Start at the line in the entries below that contains "- apply Forall_map.", stop at the line that contains "(** ** A last packet that overtakes others *)", and output exactly the lines in that span, both ends included.

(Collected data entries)
....................

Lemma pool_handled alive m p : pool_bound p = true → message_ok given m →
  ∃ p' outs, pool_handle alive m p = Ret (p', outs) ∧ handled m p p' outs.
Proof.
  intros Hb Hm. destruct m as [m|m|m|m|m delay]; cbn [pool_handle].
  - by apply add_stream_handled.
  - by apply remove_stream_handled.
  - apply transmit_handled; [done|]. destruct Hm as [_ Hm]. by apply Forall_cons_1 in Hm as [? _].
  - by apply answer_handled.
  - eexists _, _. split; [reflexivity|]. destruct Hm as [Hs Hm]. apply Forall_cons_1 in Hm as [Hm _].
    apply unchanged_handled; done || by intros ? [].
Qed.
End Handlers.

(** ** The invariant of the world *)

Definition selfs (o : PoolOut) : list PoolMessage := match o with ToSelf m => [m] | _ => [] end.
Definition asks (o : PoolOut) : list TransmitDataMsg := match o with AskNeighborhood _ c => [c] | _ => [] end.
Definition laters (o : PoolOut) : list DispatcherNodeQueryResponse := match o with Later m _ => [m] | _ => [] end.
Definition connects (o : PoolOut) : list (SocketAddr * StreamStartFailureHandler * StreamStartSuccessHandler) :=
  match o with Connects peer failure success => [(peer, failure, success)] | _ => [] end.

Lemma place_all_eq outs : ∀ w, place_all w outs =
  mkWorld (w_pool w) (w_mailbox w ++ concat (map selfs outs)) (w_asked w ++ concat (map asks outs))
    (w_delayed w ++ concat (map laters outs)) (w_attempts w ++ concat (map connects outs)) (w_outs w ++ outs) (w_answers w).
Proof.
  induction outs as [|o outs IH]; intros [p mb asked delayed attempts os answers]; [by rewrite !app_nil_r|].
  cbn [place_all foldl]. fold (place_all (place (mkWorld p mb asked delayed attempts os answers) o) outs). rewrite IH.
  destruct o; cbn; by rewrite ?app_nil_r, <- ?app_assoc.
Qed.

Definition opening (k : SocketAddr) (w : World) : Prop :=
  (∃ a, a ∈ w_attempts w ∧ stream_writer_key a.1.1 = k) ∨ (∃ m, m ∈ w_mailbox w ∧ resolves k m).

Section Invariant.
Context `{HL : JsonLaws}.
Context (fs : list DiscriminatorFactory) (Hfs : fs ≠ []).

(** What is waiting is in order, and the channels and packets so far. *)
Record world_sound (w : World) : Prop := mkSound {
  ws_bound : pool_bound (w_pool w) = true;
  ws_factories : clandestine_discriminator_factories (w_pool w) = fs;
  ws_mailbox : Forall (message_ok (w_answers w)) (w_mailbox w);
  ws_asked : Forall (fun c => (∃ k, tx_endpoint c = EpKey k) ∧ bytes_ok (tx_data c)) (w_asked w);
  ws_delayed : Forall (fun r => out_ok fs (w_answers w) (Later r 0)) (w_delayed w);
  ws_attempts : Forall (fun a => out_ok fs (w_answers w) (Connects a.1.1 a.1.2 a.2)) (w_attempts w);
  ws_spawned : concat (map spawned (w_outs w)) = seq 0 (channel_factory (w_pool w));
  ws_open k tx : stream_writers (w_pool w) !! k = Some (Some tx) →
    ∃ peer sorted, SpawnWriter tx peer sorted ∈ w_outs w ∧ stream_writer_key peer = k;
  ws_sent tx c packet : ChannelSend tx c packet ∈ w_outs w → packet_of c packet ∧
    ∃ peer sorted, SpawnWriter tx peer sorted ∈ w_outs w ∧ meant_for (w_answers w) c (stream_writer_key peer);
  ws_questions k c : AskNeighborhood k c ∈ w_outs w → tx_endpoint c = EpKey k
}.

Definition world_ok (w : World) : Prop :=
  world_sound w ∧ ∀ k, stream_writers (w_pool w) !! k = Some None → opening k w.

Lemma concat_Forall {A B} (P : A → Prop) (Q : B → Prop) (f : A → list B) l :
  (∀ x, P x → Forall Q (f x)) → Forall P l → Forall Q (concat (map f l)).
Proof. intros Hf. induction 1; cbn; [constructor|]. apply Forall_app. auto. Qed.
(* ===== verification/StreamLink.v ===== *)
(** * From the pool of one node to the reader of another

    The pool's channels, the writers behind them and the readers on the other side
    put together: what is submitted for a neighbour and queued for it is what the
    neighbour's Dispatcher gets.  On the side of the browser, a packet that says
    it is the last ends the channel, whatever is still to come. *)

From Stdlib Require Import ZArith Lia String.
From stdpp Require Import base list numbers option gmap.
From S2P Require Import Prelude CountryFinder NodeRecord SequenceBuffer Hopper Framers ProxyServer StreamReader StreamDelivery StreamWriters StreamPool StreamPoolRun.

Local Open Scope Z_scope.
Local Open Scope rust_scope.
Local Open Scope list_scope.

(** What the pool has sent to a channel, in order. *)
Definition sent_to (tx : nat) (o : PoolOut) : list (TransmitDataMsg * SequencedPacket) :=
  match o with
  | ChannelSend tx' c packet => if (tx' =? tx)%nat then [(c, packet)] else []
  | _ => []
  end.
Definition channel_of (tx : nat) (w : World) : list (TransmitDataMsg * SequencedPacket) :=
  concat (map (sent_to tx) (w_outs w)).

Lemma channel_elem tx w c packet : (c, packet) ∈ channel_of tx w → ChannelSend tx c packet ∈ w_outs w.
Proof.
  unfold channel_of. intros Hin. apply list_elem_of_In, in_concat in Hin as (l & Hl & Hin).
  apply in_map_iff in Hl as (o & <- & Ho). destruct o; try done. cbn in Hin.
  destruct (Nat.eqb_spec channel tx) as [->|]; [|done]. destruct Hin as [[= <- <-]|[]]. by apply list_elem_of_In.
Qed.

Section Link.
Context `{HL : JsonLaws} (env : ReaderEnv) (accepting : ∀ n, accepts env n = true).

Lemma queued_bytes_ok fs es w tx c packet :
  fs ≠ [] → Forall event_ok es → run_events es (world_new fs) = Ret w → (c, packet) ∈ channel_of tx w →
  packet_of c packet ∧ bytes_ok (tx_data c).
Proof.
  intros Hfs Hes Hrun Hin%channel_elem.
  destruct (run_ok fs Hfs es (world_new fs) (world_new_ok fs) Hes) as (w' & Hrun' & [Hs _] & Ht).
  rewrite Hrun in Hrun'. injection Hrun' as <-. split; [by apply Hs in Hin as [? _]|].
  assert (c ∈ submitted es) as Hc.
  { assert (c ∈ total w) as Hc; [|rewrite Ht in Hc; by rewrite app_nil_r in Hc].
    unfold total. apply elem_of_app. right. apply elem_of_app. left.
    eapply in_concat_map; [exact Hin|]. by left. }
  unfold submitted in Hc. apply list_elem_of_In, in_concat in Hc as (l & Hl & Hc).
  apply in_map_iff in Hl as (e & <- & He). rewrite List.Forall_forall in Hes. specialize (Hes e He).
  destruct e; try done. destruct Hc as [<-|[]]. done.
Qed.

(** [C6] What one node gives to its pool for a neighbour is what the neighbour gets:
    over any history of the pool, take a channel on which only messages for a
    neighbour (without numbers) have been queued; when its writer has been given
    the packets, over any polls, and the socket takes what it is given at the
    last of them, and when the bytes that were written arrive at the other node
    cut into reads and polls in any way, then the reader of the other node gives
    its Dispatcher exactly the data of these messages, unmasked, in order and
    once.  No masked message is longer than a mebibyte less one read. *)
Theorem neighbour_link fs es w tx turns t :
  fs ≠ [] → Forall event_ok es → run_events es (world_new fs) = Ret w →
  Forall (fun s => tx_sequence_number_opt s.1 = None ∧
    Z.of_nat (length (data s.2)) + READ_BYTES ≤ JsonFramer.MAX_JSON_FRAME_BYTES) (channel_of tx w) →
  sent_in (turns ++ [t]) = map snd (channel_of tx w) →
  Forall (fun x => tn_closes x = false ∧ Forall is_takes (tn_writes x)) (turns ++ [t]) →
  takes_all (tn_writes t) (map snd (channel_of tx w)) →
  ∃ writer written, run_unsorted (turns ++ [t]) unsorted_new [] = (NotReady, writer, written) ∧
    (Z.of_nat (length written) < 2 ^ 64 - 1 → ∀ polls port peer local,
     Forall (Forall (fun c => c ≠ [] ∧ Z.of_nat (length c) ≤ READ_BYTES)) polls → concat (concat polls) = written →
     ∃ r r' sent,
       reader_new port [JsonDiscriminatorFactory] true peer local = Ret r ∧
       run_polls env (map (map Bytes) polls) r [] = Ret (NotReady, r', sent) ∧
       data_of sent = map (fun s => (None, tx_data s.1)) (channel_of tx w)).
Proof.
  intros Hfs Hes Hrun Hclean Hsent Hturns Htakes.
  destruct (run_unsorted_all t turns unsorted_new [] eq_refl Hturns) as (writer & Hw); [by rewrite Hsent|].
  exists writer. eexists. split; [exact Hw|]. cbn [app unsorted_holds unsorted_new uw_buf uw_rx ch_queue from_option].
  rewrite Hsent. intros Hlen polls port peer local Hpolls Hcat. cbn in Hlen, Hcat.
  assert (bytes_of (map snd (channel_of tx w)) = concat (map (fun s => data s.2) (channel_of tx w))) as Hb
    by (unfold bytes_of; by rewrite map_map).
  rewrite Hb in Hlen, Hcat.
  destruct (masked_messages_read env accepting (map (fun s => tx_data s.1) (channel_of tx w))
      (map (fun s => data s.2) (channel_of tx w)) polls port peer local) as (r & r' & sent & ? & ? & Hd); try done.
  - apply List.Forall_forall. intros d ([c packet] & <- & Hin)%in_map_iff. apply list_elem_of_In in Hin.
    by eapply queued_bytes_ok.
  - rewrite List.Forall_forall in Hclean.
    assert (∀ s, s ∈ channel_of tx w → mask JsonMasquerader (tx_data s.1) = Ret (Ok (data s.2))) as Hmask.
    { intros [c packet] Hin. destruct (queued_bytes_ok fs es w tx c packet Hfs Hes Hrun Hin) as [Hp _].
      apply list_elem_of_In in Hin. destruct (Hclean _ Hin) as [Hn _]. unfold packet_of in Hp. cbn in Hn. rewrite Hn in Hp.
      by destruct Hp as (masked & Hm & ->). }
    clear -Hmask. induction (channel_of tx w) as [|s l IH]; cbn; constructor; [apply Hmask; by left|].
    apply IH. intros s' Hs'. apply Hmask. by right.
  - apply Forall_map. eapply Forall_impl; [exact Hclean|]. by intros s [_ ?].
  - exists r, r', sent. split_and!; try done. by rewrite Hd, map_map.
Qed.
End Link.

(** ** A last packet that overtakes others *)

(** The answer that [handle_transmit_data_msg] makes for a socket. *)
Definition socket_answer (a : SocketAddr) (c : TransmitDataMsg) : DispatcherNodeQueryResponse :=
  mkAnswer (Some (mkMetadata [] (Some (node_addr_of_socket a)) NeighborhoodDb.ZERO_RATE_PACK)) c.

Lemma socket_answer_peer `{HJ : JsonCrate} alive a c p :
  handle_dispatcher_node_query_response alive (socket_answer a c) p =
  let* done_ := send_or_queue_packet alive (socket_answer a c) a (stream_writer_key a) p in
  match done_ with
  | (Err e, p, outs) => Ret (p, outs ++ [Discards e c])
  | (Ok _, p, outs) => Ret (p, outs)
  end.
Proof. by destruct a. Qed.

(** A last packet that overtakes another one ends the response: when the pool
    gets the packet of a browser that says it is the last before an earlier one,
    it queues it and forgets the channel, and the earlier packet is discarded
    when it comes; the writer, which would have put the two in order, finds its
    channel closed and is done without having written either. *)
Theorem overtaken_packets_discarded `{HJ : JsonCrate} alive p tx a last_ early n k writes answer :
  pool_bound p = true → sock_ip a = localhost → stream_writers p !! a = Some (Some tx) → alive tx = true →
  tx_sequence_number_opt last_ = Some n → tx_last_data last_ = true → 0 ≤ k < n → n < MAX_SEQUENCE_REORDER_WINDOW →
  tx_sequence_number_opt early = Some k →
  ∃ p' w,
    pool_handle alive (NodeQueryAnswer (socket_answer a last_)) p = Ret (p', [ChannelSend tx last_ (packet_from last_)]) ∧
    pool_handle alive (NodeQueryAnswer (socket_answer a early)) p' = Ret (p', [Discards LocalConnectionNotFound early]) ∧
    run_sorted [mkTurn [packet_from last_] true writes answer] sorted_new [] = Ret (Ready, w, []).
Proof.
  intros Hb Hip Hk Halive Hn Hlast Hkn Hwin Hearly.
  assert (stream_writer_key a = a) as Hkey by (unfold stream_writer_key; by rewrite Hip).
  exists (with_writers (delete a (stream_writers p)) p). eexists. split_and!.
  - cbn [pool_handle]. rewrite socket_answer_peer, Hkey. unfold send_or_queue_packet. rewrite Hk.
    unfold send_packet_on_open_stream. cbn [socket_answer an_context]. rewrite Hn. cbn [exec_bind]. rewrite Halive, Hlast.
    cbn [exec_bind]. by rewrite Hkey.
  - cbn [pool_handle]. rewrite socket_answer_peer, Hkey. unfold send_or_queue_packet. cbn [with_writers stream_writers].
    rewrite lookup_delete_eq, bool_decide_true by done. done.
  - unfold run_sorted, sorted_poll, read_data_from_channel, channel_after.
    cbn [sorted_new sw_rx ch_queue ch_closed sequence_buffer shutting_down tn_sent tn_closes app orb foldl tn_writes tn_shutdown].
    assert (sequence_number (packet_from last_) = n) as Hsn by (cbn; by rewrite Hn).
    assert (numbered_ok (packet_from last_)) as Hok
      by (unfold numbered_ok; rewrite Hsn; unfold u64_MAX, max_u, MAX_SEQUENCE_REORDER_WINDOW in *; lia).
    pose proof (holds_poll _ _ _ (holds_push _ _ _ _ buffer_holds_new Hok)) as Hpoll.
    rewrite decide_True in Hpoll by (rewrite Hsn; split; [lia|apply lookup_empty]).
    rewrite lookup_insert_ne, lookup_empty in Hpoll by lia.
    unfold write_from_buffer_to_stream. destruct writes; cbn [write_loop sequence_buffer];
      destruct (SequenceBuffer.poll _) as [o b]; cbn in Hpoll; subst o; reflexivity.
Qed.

....................

• Exercise solution:
  - apply Forall_map. eapply Forall_impl; [exact Hclean|]. by intros s [_ ?].
  - exists r, r', sent. split_and!; try done. by rewrite Hd, map_map.
Qed.
End Link.

(** ** A last packet that overtakes others *)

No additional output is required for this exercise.